[MATERIAL TO PROCESS]

(** [validateName] returns the name it was given or fails with the error
    that quotes it.  Applied to [makeName(prefix, name)] it accepts a name
    without prefix exactly when the name itself has the shape letter, then
    letters, digits and underscores; behind a prefix of that shape any name
    made of letters, digits and underscores is accepted, also an empty one
    or one that starts with a digit; and with no part present it fails. *)
Theorem validateName_of_makeName :
  forall JSON_quote,
    (forall name result,
        Names.validateName JSON_quote name = Ok result ->
        result = name /\ Names.test_name name = true) /\
    (forall name,
        Names.validateName JSON_quote (Names.makeName [None; Some name])
          = if Names.test_name name then Ok name
            else Throw (AssertionError ("Invalid name " ++ JSON_quote name))) /\
    (forall prefix name,
        Names.test_name prefix = true -> Names.all_word name = true ->
        Names.validateName JSON_quote (Names.makeName [Some prefix; Some name])
          = Ok (Names.makeName [Some prefix; Some name])) /\
    Names.validateName JSON_quote (Names.makeName [None; None])
      = Throw (AssertionError ("Invalid name " ++ JSON_quote EmptyString)).
Proof.
  intros JSON_quote. split; [|split; [|split]].
  - intros name result. unfold Names.validateName. cbn [assert bind].
    destruct (Names.test_name name); [|done]. by intros [= <-].
  - intros name. rewrite makeName_without_prefix.
    unfold Names.validateName. cbn [assert bind].
    by destruct (Names.test_name name).
  - intros prefix name Hprefix Hname.
    assert (Hvalid : Names.test_name (Names.makeName [Some prefix; Some name]) = true).
    { destruct prefix as [|c prefix]; [done|]. destruct name as [|d name].
      - exact Hprefix.
      - change (Names.makeName [Some (String c prefix); Some (String d name)])
          with (String c prefix ++ String "_" (String d name))%string.
        by apply test_name_app. }
    unfold Names.validateName. cbn [assert bind]. by rewrite Hvalid.
  - reflexivity.
Qed.

Lemma validateName_of_makeName_witness :
  Names.validateName (fun s => s) (Names.makeName [Some "app"; Some "2xx_total"])%string
    = Ok "app_2xx_total"%string.
Proof.
  apply (proj1 (proj2 (proj2 (validateName_of_makeName (fun s => s))))
           "app" "2xx_total")%string; reflexivity.
Defined.

(** ** The metric registry *)

Lemma has_true this name :
  Telemetry.has this name = true <-> is_Some (Telemetry.kMetrics this !! name).
Proof. unfold Telemetry.has. apply bool_decide_eq_true. Qed.

Lemma has_false this name :
  Telemetry.has this name = false <-> Telemetry.kMetrics this !! name = None.
Proof.
  unfold Telemetry.has. rewrite bool_decide_eq_false. symmetry. apply eq_None_not_Some.
Qed.

Lemma Telemetry_validateName_Ok_inv JSON_quote this name result :
  Telemetry.validateName JSON_quote this name = Ok result ->
  result = name /\ Names.test_name name = true /\
  Telemetry.kMetrics this !! name = None.
Proof.
  unfold Telemetry.validateName, Names.validateName. cbn [assert bind].
  destruct (Names.test_name name); [|done]. cbn [bind].
  destruct (Telemetry.has this name) eqn:Hhas; [done|].
  intros [= <-]. by apply has_false in Hhas.
Qed.
(** X26: a patch of one [replace]
    whose path resolves to [old] in the actual and to [new] in the recorded
    value, all free of opening brackets, is printed as the header and one
    line: a tab, [(~)] in yellow, the path, and in parentheses the actual
    value in red, an arrow, and the recorded value in green. *)
Theorem render_diff_replace (result : snapshots.SnapshotMatchResult)
    (p : gmap string pyval) (path old new : pyval) :
  make_patch (snapshots.b result) (snapshots.a result) = [p] →
  p !! "op" = Some (PyStr "replace") →
  p !! "path" = Some path →
  resolve_pointer (snapshots.b result) path = Returns old →
  resolve_pointer (snapshots.a result) path = Returns new →
  no_char "[" (snapshots.key result) = true →
  no_char "[" (format path) = true →
  no_char "[" (format old) = true →
  no_char "[" (format new) = true →
  render_diff result =
  Returns (">> " +:+ snapshots.key result +:+ LF
           +:+ TAB +:+ ESC +:+ "[33m(~)" +:+ ESC +:+ "[0m " +:+ format path
           +:+ " (" +:+ ESC +:+ "[31m" +:+ format old +:+ ESC +:+ "[0m → "
           +:+ ESC +:+ "[32m" +:+ format new +:+ ESC +:+ "[0m)" +:+ LF).
Proof.
  intros Hpatch Hop Hpath Hold Hnew Hkey Hfree Hfreeo Hfreen.
  rewrite (render_diff_lines result
             [TAB +:+ "[replace](~)[/replace] " +:+ format path +:+ " ([remove]"
              +:+ format old +:+ "[/remove] → [add]" +:+ format new +:+ "[/add])"]).
  - cbn [unlines foldr].
    rewrite replace_tokens_plain, replace_tokens_replace by assumption.
    by rewrite app_empty_r, !string_app_assoc.
  - rewrite Hpatch. repeat constructor.
    unfold render_operation, subscript. rewrite Hop, Hpath. cbn. by rewrite Hold, Hnew.
Qed.

End ReportTheory.

(** ** The properties on the instance *)

Section Examples.
Local Existing Instance demo.

(** "sqs" has a backend under the default account and "us-east-1": its
    registrations make the table. *)
Lemma load_moto_routing_table_selects_sqs :
  ∃ table,
    load_moto_routing_table "sqs" demo_world = (Ok table, logged "sqs" demo_world) ∧
    _rules table = [mkRule "/queues" "sqs_dispatch" false].
Proof.
  destruct (@load_moto_routing_table_selects demo "sqs"
              (BackendDict {[ "000000000000" :=
                 {[ "us-east-1" := [("/queues", "sqs_dispatch")];
                    "global" := [("/global", "sqs_global")] ]} ]})
              [("/queues", "sqs_dispatch")] demo_world)
    as (table & Hload & Hrules & _); [reflexivity|reflexivity|].
  exists table. split; [exact Hload|exact Hrules].
Defined.

(** "sqs" has a single route entry: the resolver returns its handler for a
    path the pattern does not match. *)
Lemma get_dispatcher_single_rule_sqs :
  @get_dispatcher demo "sqs" "%%malformed" demo_world
    = (Ok "sqs_dispatch", resolved "sqs" sqs_table) ∧
  @rule_match demo (mkRule "/queues" "sqs_dispatch" false) "%%malformed" = false.
Proof.
  split.
  - apply (@get_dispatcher_single_rule demo "sqs" "%%malformed" demo_world
             (resolved "sqs" sqs_table) sqs_table (mkRule "/queues" "sqs_dispatch" false)).
    + vm_compute. reflexivity.
    + reflexivity.
  - vm_compute. reflexivity.
Defined.

(** "lambda" has two route entries that both match "/functions"; the one
    registered second has a variable and so the greater key, and the handler
    of the first is returned. *)
Lemma get_dispatcher_first_match_lambda :
  @get_dispatcher demo "lambda" "/functions" demo_world
    = (Ok "list_functions", resolved "lambda" lambda_table) ∧
  @rule_match demo (mkRule "/<resource>" "get_resource" false) "/functions" = true.
Proof.
  split.
  - apply (@get_dispatcher_first_match demo "lambda" "/functions" demo_world
             (resolved "lambda" lambda_table) lambda_table 0%nat
             (mkRule "/functions" "list_functions" false)).
    + vm_compute. reflexivity.
    + simpl. lia.
    + reflexivity.
    + vm_compute. reflexivity.
    + intros j r' Hj. lia.
    + intros j r' Hj Hlookup Hmatch.
      destruct j as [|[|j]]; [lia| |discriminate Hlookup].
      injection Hlookup as <-. unfold key_lt. compute_done.
  - vm_compute. reflexivity.
Defined.

(** C4, as stated, fails: "route53" registers "/<zone_id>" first and
    "/hostedzone" second; the path "/hostedzone" matches the first pattern,
    no pattern is registered before it, and the resolver returns the handler
    of the second. *)
Lemma get_dispatcher_not_first_registered :
  @get_moto_routing_table demo "route53" demo_world
    = (Ok route53_table, resolved "route53" route53_table) ∧
  (2 ≤ length (_rules route53_table))%nat ∧
  _rules route53_table !! 0%nat = Some (mkRule "/<zone_id>" "get_zone" false) ∧
  @rule_match demo (mkRule "/<zone_id>" "get_zone" false) "/hostedzone" = true ∧
  @get_dispatcher demo "route53" "/hostedzone" demo_world
    = (Ok "list_zones", resolved "route53" route53_table) ∧
  "list_zones" ≠ endpoint (mkRule "/<zone_id>" "get_zone" false).
Proof.
  split; [vm_compute; reflexivity|]. split; [simpl; lia|]. split; [reflexivity|].
  split; [vm_compute; reflexivity|]. split; [vm_compute; reflexivity|]. discriminate.
Qed.
(** * py-atom-unsaved-notes: the extraction core of [src/utils.py] and the
    merge loop of [src/cli.py], embedded in Rocq.

    Python values are modelled as follows.
    - [bytes] is a list of [Byte.byte]; a byte read by indexing is a Python
      [int], here a [Z].
    - [str] is a list of Unicode code points ([N]).
    - [dict] is a [gmap] (its iteration order plays no role below: each key
      of a dict is visited once), [set] is a [gset].
    - an exception is the [Raise] case of [result]. *)

From Stdlib Require Import ZArith NArith List Lia Bool.
From Stdlib Require Import Strings.Byte Strings.Ascii Strings.String.
From stdpp Require Import base option list gmap.
(** [url.QueryUnescape]: [%XX] is the byte with that code, [+] is a
    space, and a [%] with no two hex digits after it is an error. *)
Fixpoint QueryUnescape (s : string) : option string :=
  match s with
  | EmptyString => Some EmptyString
  | String c t =>
      if Ascii.eqb c "%" then
        match t with
        | String h1 (String h2 t2) =>
            if json.is_hex h1 && json.is_hex h2 then
              match QueryUnescape t2 with
              | Some r =>
                  Some (String (ascii_of_N (json.hex_val h1 * 16 + json.hex_val h2)) r)
              | None => None
              end
            else None
        | _ => None
        end
      else
        match QueryUnescape t with
        | Some r => Some (String (if Ascii.eqb c "+" then " "%char else c) r)
        | None => None
        end
  end.

(** No byte of [s] is [&] or [=]. *)
Definition no_separator (s : string) : bool :=
  forallb (fun c => negb (Ascii.eqb c "&") && negb (Ascii.eqb c "="))
          (list_ascii_of_string s).

(** A reply that carries no body: the call failed, or the body could
    not be read. *)
Definition failure_text (rep : http.reply) : option string :=
  match rep with
  | http.RoundTripError text => Some text
  | http.ReadError _ text => Some text
  | http.Response _ _ => None
  end.

Definition unreachable : http.request -> http.reply :=
  fun _ => http.RoundTripError "dial tcp: connection refused".

Definition auth_request : Rev2.MessageRequest := with_AuthTest true sample_request.

Definition failed_status_body : string := js "{'status':'failed'}".

Definition first_world : World Rev0.Client :=
  {| self := {| Rev0.AuthToken := "s3cr3t" |}; trace := [] |}.

Definition two_rooms_body : string :=
  js "{'messages':[{'room_id':1,'name':'Lobby'},{'room_id':2,'name':'Den'}]}".

(** The Go names of the fields of Room that carry a json tag. *)
Definition tagged_field_names : list string :=
  ["RoomId"; "LastActive"; "Archived"; "Private"; "OwnerUserId"; "XMPPJabberId"].

(** [n] arrays, each the one element of the one around it. *)
Definition nested_arrays (n : N) : string :=
  N.iter n (String "[") (N.iter n (String "]") EmptyString).

(** An object with the one member x: 10000 nested arrays, which makes
    10001 levels of nesting. *)
Definition deep_body : string := js "{'x':" ++ nested_arrays 10000 ++ "}".

(** Two errors of the decoder of the same kind: two syntax errors, or two
    type errors for the same JSON value. *)
Definition same_kind (e0 e2 : json.error) : Prop :=
  match e0, e2 with
  | json.SyntaxError, json.SyntaxError => True
  | json.UnmarshalTypeError v0 _, json.UnmarshalTypeError v2 _ => v0 = v2
  | _, _ => False
  end.

(** * Properties *)

Arguments json.parse : simpl never.
Arguments json.equalFold : simpl never.
Arguments json.Unmarshal : simpl never.
Arguments url.QueryEscape : simpl never.

Ltac run_go :=
  unfold mbind, mret, Go_bind, Go_ret, receiver, assign, call; cbn [fst snd self trace].

(** ** The models of net/url and encoding/json on examples *)

Example QueryEscape_reserved :
  url.QueryEscape "a b&c=d/e~f+g" = "a+b%26c%3Dd%2Fe~f%2Bg".
Proof. vm_compute. reflexivity. Qed.

Example parse_nested :
  json.parse (js " {'a' : [1, -2.5e+3, true, null, {}], 'b' : 'x' } ")
  = Some (json.Object
            [("a", json.Array [json.Number "1"; json.Number "-2.5e+3";
                               json.Bool true; json.Null; json.Object []]);
             ("b", json.Str "x")]).
Proof. vm_compute. reflexivity. Qed.

Example parse_rejects :
  map json.parse
    [EmptyString; "[1,]"; "01"; "1."; "-"; "[1 2]"; js "{'a':1,}"; js "{a:1}";
     "nul"; "1 2"; js "'\x'"; js "'open"]
  = [None; None; None; None; None; None; None; None; None; None; None; None].
Proof. vm_compute. reflexivity. Qed.

Example parse_escapes :
  json.parse (js "'té😀\t\ud83d.'")
  = Some (json.Str ("té😀" ++ String "009" ("�" ++ "."))).
Proof. vm_compute. reflexivity. Qed.

Example equalFold_keys :
  map (json.equalFold "Status") ["status"; "STATUS"; "ſtatus"; "statu"; "state"]
  = [true; true; true; false; false].
Proof. vm_compute. reflexivity. Qed.

Example Unmarshal_merges_members :
  json.Unmarshal (js "{'error':{'code':7},'ERROR':{'message':'m','code':null}}")
    (json.zero : ErrorResponse)
  = ({| ErrorResponse_Error := {| Code := 7; Type_ := EmptyString; Message := "m" |} |},
     None).
Proof. vm_compute. reflexivity. Qed.

Example Unmarshal_first_error :
  snd (json.Unmarshal (js "{'error':{'code':1.5,'message':7}}") (json.zero : ErrorResponse))
  = Some (json.UnmarshalTypeError "number 1.5" "int").
Proof. vm_compute. reflexivity. Qed.

Example Unmarshal_int_range :
  snd (json.Unmarshal (js "{'rooms':[{'room_id':9223372036854775808}]}")
         (json.zero : RoomsResponse))
  = Some (json.UnmarshalTypeError "number 9223372036854775808" "int").
Proof. vm_compute. reflexivity. Qed.

Example Unmarshal_repeated_array :
  json.elems (Rooms (fst (json.Unmarshal
    (js "{'rooms':[{'name':'a'},{'name':'b'}],'rooms':[{'topic':'t'}]}")
    (json.zero : RoomsResponse))))
  = [{| RoomId := 0; Name := "a"; Topic := "t"; LastActive := 0; Created := 0;
        Archived := false; Private := false; OwnerUserId := 0;
        XMPPJabberId := EmptyString |}].
Proof. vm_compute. reflexivity. Qed.

Example AuthResponse_error_pointer :
  fst (Rev2.PostMessage
         (always 200 (js "{'error':{'code':401,'type':'Unauthorized','message':'no'}}"))
         {| Rev2.RoomId := "r"; Rev2.From := "f"; Rev2.Message := "m";
            Rev2.MessageFormat := EmptyString; Rev2.Notify := false;
            Rev2.Color := EmptyString; Rev2.AuthTest := true |}
         fresh_world)
  = Some (HipchatError_pointer {| Code := 401; Type_ := "Unauthorized"; Message := "no" |}).
Proof. vm_compute. reflexivity. Qed.

(** The scanner accepts 10000 levels of nesting and no more. *)
Example parse_nesting_limit :
  option_map (fun _ => tt) (json.parse (nested_arrays 10000)) = Some tt
  /\ json.parse (nested_arrays 10001) = None.
Proof. split; vm_compute; reflexivity. Qed.

Lemma deep_body_no_parse : json.parse deep_body = None.
Proof. vm_compute. reflexivity. Qed.

(** ** The parser never runs out of fuel *)

Lemma skip_space_len (s : string) : (len (json.skip_space s) <= len s)%nat.
Proof.
  unfold len. induction s as [| c s IH]; cbn; [lia |].
  destruct (json.is_space c); cbn in *; lia.
Qed.

Lemma scan_string_len (s raw rest : string) :
  json.scan_string s = Some (raw, rest) -> (len rest < len s)%nat.
Proof.
  unfold len. remember (String.length s) as n eqn:Hn. revert s raw rest Hn.
  induction n as [n IH] using lt_wf_ind. intros s raw rest Hn H.
  destruct s as [| c t]; [discriminate |]. cbn in H, Hn.
  destruct (Ascii.eqb c json.quote).
  { injection H as _ <-. cbn. lia. }
  destruct (Ascii.eqb c json.backslash).
  - destruct t as [| e t1]; [discriminate |].
    destruct (json.is_simple_escape e).
    + destruct (json.scan_string t1) as [[raw' rest'] |] eqn:E; [| discriminate].
      injection H as _ <-.
      apply (IH (String.length t1)) in E; cbn in *; [lia | lia | reflexivity].
    + destruct (Ascii.eqb e "u"); [| discriminate].
      destruct t1 as [| h1 [| h2 [| h3 [| h4 t5]]]]; try discriminate.
      destruct (json.is_hex h1 && json.is_hex h2 && json.is_hex h3 && json.is_hex h4);
        [| discriminate].
      destruct (json.scan_string t5) as [[raw' rest'] |] eqn:E; [| discriminate].
      injection H as _ <-.
      apply (IH (String.length t5)) in E; cbn in *; [lia | lia | reflexivity].
  - destruct (byte_val c <? 32); [discriminate |].
    destruct (json.scan_string t) as [[raw' rest'] |] eqn:E; [| discriminate].
    injection H as _ <-.
    apply (IH (String.length t)) in E; cbn in *; [lia | lia | reflexivity].
Qed.

Lemma digits_len (s ds rest : string) :
  json.digits s = (ds, rest) -> (len rest <= len s)%nat.
Proof.
  unfold len. revert ds rest. induction s as [| c s IH]; intros ds rest H; cbn in H.
  - injection H as _ <-. cbn. lia.
  - destruct (json.is_digit c).
    + destruct (json.digits s) as [ds' rest'] eqn:E. injection H as _ <-.
      specialize (IH _ _ eq_refl). cbn. lia.
    + injection H as _ <-. cbn. lia.
Qed.

Lemma scan_int_len (s i rest : string) :
  json.scan_int s = Some (i, rest) -> (len rest < len s)%nat.
Proof.
  unfold len, json.scan_int. destruct s as [| c t]; [discriminate |].
  destruct (Ascii.eqb c "0").
  - intros [= _ <-]. cbn. lia.
  - destruct (in_range "1" "9" c); [| discriminate].
    destruct (json.digits t) as [ds r] eqn:E. intros [= _ <-].
    apply digits_len in E. unfold len in E. cbn. lia.
Qed.

Lemma scan_frac_len (s f rest : string) :
  json.scan_frac s = Some (f, rest) -> (len rest <= len s)%nat.
Proof.
  unfold len, json.scan_frac. destruct s as [| c t]; [intros [= _ <-]; lia |].
  destruct (Ascii.eqb c ".").
  - destruct (json.digits t) as [ds r] eqn:E.
    destruct (json.is_empty ds); [discriminate |]. intros [= _ <-].
    apply digits_len in E. unfold len in E. cbn. lia.
  - intros [= _ <-]. lia.
Qed.

Lemma take_sign_len (signs : list ascii) (s sign rest : string) :
  json.take_sign signs s = (sign, rest) -> (len rest <= len s)%nat.
Proof.
  unfold len, json.take_sign. destruct s as [| g t]; [intros [= _ <-]; lia |].
  destruct (existsb (Ascii.eqb g) signs); intros [= _ <-]; cbn; lia.
Qed.

Lemma scan_exp_len (s e rest : string) :
  json.scan_exp s = Some (e, rest) -> (len rest <= len s)%nat.
Proof.
  unfold json.scan_exp. destruct s as [| c t]; [intros [= _ <-]; lia |].
  destruct (Ascii.eqb c "e" || Ascii.eqb c "E"); [| intros [= _ <-]; lia].
  destruct (json.take_sign _ t) as [sign t1] eqn:Es. apply take_sign_len in Es.
  destruct (json.digits t1) as [ds r] eqn:E.
  destruct (json.is_empty ds); [discriminate |]. intros [= _ <-].
  apply digits_len in E. unfold len in *. cbn. lia.
Qed.

Lemma scan_number_len (s lit rest : string) :
  json.scan_number s = Some (lit, rest) -> (len rest < len s)%nat.
Proof.
  unfold json.scan_number.
  destruct (json.take_sign _ s) as [sign s1] eqn:Es. apply take_sign_len in Es.
  destruct (json.scan_int s1) as [[i s2] |] eqn:Ei; simpl; [| discriminate].
  destruct (json.scan_frac s2) as [[f s3] |] eqn:Ef; simpl; [| discriminate].
  destruct (json.scan_exp s3) as [[e s4] |] eqn:Ee; simpl; [| discriminate].
  intros [= _ <-].
  apply scan_int_len in Ei. apply scan_frac_len in Ef. apply scan_exp_len in Ee. lia.
Qed.

Lemma strip_prefix_len (p s rest : string) :
  json.strip_prefix p s = Some rest -> (len rest + len p = len s)%nat.
Proof.
  unfold len. revert s. induction p as [| a p IH]; intros s H; cbn in H.
  - injection H as <-. cbn. lia.
  - destruct s as [| b s]; [discriminate |].
    destruct (Ascii.eqb a b); [| discriminate].
    apply IH in H. cbn in *. lia.
Qed.

Ltac len_arith := unfold len in *; cbn [String.length] in *; lia.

[/MATERIAL TO PROCESS]

→ **DIRECTIONS FOR THIS TASK**
Extract each line from the entries above that contains the string "never".

→ **RESPONSE TO THIS EXERCISE**
Arguments json.parse : simpl never.
Arguments json.equalFold : simpl never.
Arguments json.Unmarshal : simpl never.
Arguments url.QueryEscape : simpl never.
(** ** The parser never runs out of fuel *)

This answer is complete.